Spectroscopic evidence for a photosensitive oxygenated state of ammonia mono-oxygenase.

Photoinactivation of ammonia oxidation by Nitrosomonas europaea cells by near-u.v. light was confirmed and further shown to occur with the same rate constant as loss of bromoethane-oxidation activity. Hydroxylamine oxidation was much less photosensitive. Protection against inactivation was afforded by anaerobiosis, organic substrates of ammonia mono-oxygenase such as bromoethane, or metal-ion-chelating agents such as thiourea. The presence of 10 mM-NH4+ or 1 mM-hydroxylamine made little difference, whereas hydrazine had a potentiating effect. Illumination of cells also caused a bleaching in the absorption spectrum around 380 nm, along with changes in the cytochrome gamma-band region.
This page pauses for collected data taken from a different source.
(** The element of [m] that [setFromRotationMatrix] passes to [Math.asin]
    and tests against 0.9999999 under the order [o]: m13 for XYZ, m23 for
    YXZ, m32 for ZXY, m31 for ZYX, m21 for YZX, m12 for XZY. *)
Definition asin_element (o : string) (m : Matrix4) : R :=
  if (o =? "XYZ")%string then te m 8
  else if (o =? "YXZ")%string then te m 9
  else if (o =? "ZXY")%string then te m 6
  else if (o =? "ZYX")%string then te m 2
  else if (o =? "YZX")%string then te m 1
  else te m 4.

(** Two angles with the same sine and cosine: they differ by a multiple of
    2 PI. *)
Definition same_angle (a b : R) : Prop := cos a = cos b /\ sin a = sin b.

End Euler.

(** ** Quaternion *)
Module Quaternion.

Record Quaternion : Type := mkQuaternion {
  _x : R;
  _y : R;
  _z : R;
  _w : R;
  (** how many times [_onChangeCallback] has run *)
  changes : nat
}.

(** [new Quaternion(x, y, z, w)]; the defaults are (0, 0, 0, 1). *)
Definition new (x y z w : R) : Quaternion := mkQuaternion x y z w 0.

Definition components (q : Quaternion) : R * R * R * R :=
  (_x q, _y q, _z q, _w q).

Definition _onChangeCallback (q : Quaternion) : Quaternion :=
  mkQuaternion (_x q) (_y q) (_z q) (_w q) (S (changes q)).

(** The four assignments [this._x = x; ... this._w = w], without the hook. *)
Definition assign (this : Quaternion) (x y z w : R) : Quaternion :=
  mkQuaternion x y z w (changes this).

Definition set (this : Quaternion) (x y z w : R) : Quaternion :=
  _onChangeCallback (assign this x y z w).

Definition clone (this : Quaternion) : Quaternion :=
  new (_x this) (_y this) (_z this) (_w this).

Definition copy (this quaternion : Quaternion) : Quaternion :=
  _onChangeCallback
    (assign this (_x quaternion) (_y quaternion) (_z quaternion)
       (_w quaternion)).

(** The argument of [setFromEuler] as the runtime sees it: [undefined] or
    [null], or an object whose [isEuler] property is truthy or not. *)
Inductive EulerArg : Type :=
| Nullish
| Object (isEuler : bool) (fields : Euler.Euler).

(** [euler && euler.isEuler] *)
Definition has_euler_identity (euler : EulerArg) : bool :=
  match euler with
  | Nullish => false
  | Object isEuler _ => isEuler
  end.

Definition not_an_euler_error : string :=
  "THREE.Quaternion: .setFromEuler() now expects an Euler rotation rather than a Vector3 and order.".

Definition unknown_order_warning (order : string) : string :=
  ("THREE.Quaternion: .setFromEuler() encountered an unknown order: "
     ++ order)%string.

(** [setFromEuler(euler, update?)]: the quaternion and the console output,
    or the error thrown. *)
Definition setFromEuler (this : Quaternion) (euler : EulerArg)
    (update : option bool) : Js.completion (Quaternion * list string) :=
  match euler with
  | Nullish => Js.Throw not_an_euler_error
  | Object isEuler euler =>
    if negb isEuler then Js.Throw not_an_euler_error else
    let x := Euler._x euler in let y := Euler._y euler in
    let z := Euler._z euler in let order := Euler._order euler in
    let c1 := cos (x / 2) in
    let c2 := cos (y / 2) in
    let c3 := cos (z / 2) in
    let s1 := sin (x / 2) in
    let s2 := sin (y / 2) in
    let s3 := sin (z / 2) in
    let '(this, warnings) :=
      if (order =? "XYZ")%string then
        (assign this (s1 * c2 * c3 + c1 * s2 * s3)
                     (c1 * s2 * c3 - s1 * c2 * s3)
                     (c1 * c2 * s3 + s1 * s2 * c3)
                     (c1 * c2 * c3 - s1 * s2 * s3), [])
      else if (order =? "YXZ")%string then
        (assign this (s1 * c2 * c3 + c1 * s2 * s3)
                     (c1 * s2 * c3 - s1 * c2 * s3)
                     (c1 * c2 * s3 - s1 * s2 * c3)
                     (c1 * c2 * c3 + s1 * s2 * s3), [])
      else if (order =? "ZXY")%string then
        (assign this (s1 * c2 * c3 - c1 * s2 * s3)
                     (c1 * s2 * c3 + s1 * c2 * s3)
                     (c1 * c2 * s3 + s1 * s2 * c3)
                     (c1 * c2 * c3 - s1 * s2 * s3), [])
      else if (order =? "ZYX")%string then
        (assign this (s1 * c2 * c3 - c1 * s2 * s3)
                     (c1 * s2 * c3 + s1 * c2 * s3)
                     (c1 * c2 * s3 - s1 * s2 * c3)
                     (c1 * c2 * c3 + s1 * s2 * s3), [])
      else if (order =? "YZX")%string then
        (assign this (s1 * c2 * c3 + c1 * s2 * s3)
                     (c1 * s2 * c3 + s1 * c2 * s3)
                     (c1 * c2 * s3 - s1 * s2 * c3)
                     (c1 * c2 * c3 - s1 * s2 * s3), [])
      else if (order =? "XZY")%string then
        (assign this (s1 * c2 * c3 - c1 * s2 * s3)
                     (c1 * s2 * c3 - s1 * c2 * s3)
                     (c1 * c2 * s3 + s1 * s2 * c3)
                     (c1 * c2 * c3 + s1 * s2 * s3), [])
      else
        (this, [unknown_order_warning order]) in
    let this :=
      match update with
      | Some false => this
      | _ => _onChangeCallback this
      end in
    Js.Normal (this, warnings)
  end.

Definition dot (this v : Quaternion) : R :=
  _x this * _x v + _y this * _y v + _z this * _z v + _w this * _w v.

Definition lengthSq (this : Quaternion) : R :=
  _x this * _x this + _y this * _y this + _z this * _z this
  + _w this * _w this.

Definition length (this : Quaternion) : R :=
  sqrt (_x this * _x this + _y this * _y this + _z this * _z this
        + _w this * _w this).

Definition normalize (this : Quaternion) : Quaternion :=
  let l := length this in
  let this :=
    if Req_dec_T l 0 then assign this 0 0 0 1
    else
      let l := 1 / l in
      assign this (_x this * l) (_y this * l) (_z this * l) (_w this * l) in
  _onChangeCallback this.

Definition angleTo (this q : Quaternion) : R :=
  2 * acos (Rabs (MathUtils.clamp (dot this q) (-1) 1)).

Definition identity (this : Quaternion) : Quaternion := set this 0 0 0 1.

Definition conjugate (this : Quaternion) : Quaternion :=
  _onChangeCallback
    (assign this (_x this * -1) (_y this * -1) (_z this * -1) (_w this)).

Definition invert (this : Quaternion) : Quaternion := conjugate this.

Definition multiplyQuaternions (this a b : Quaternion) : Quaternion :=
  let qax := _x a in let qay := _y a in let qaz := _z a in
  let qaw := _w a in
  let qbx := _x b in let qby := _y b in let qbz := _z b in
  let qbw := _w b in
  _onChangeCallback
    (assign this
       (qax * qbw + qaw * qbx + qay * qbz - qaz * qby)
       (qay * qbw + qaw * qby + qaz * qbx - qax * qbz)
       (qaz * qbw + qaw * qbz + qax * qby - qay * qbx)
       (qaw * qbw - qax * qbx - qay * qby - qaz * qbz)).

Definition multiply (this q : Quaternion) : Quaternion :=
  multiplyQuaternions this this q.

Definition premultiply (this q : Quaternion) : Quaternion :=
  multiplyQuaternions this q this.

(** [fromArray(array, offset)]; [None] when one of the four reads gives
    [undefined]. *)
Definition fromArray (this : Quaternion) (array : Js.array) (offset : nat)
    : option Quaternion :=
  let? x := Js.get array offset in
  let? y := Js.get array (offset + 1) in
  let? z := Js.get array (offset + 2) in
  let? w := Js.get array (offset + 3) in
  Some (_onChangeCallback (assign this x y z w)).

Definition toArray (this : Quaternion) (array : Js.array) (offset : nat)
    : Js.array :=
  let array := Js.set array offset (_x this) in
  let array := Js.set array (offset + 1) (_y this) in
  let array := Js.set array (offset + 2) (_z this) in
  let array := Js.set array (offset + 3) (_w this) in
  array.

Definition equals (this quaternion : Quaternion) : bool :=
  (if Req_dec_T (_x quaternion) (_x this) then true else false)
  && (if Req_dec_T (_y quaternion) (_y this) then true else false)
  && (if Req_dec_T (_z quaternion) (_z this) then true else false)
  && (if Req_dec_T (_w quaternion) (_w this) then true else false).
Similar effects below 400 nm were obtained when organic substrates and inhibitors of the mono-oxygenase were added to cells in the dark. The copper proteins haemocyanin and tyrosinase have a photosensitive oxygenated state with a near-u.v. absorption band of similar half-width. They also have a sensitivity to chelating agents similar to that of ammonia mono-oxygenase. The experimental results are explained in terms of a three-stage catalytic cycle analogous to that for tyrosinase. In resting cells most of the enzyme is believed to be in an oxygenated (Oxy) form, which absorbs maximally at 378 nm and is photosensitive. In the presence of a substrate, one O atom is inserted into the substrate and the other is reduced to water, leaving the enzyme in an oxidized (Met) state. This is followed by a two-electron reduction of the proposed binuclear copper site to give a reduced (Deoxy) state, which can bind O2 to complete the cycle.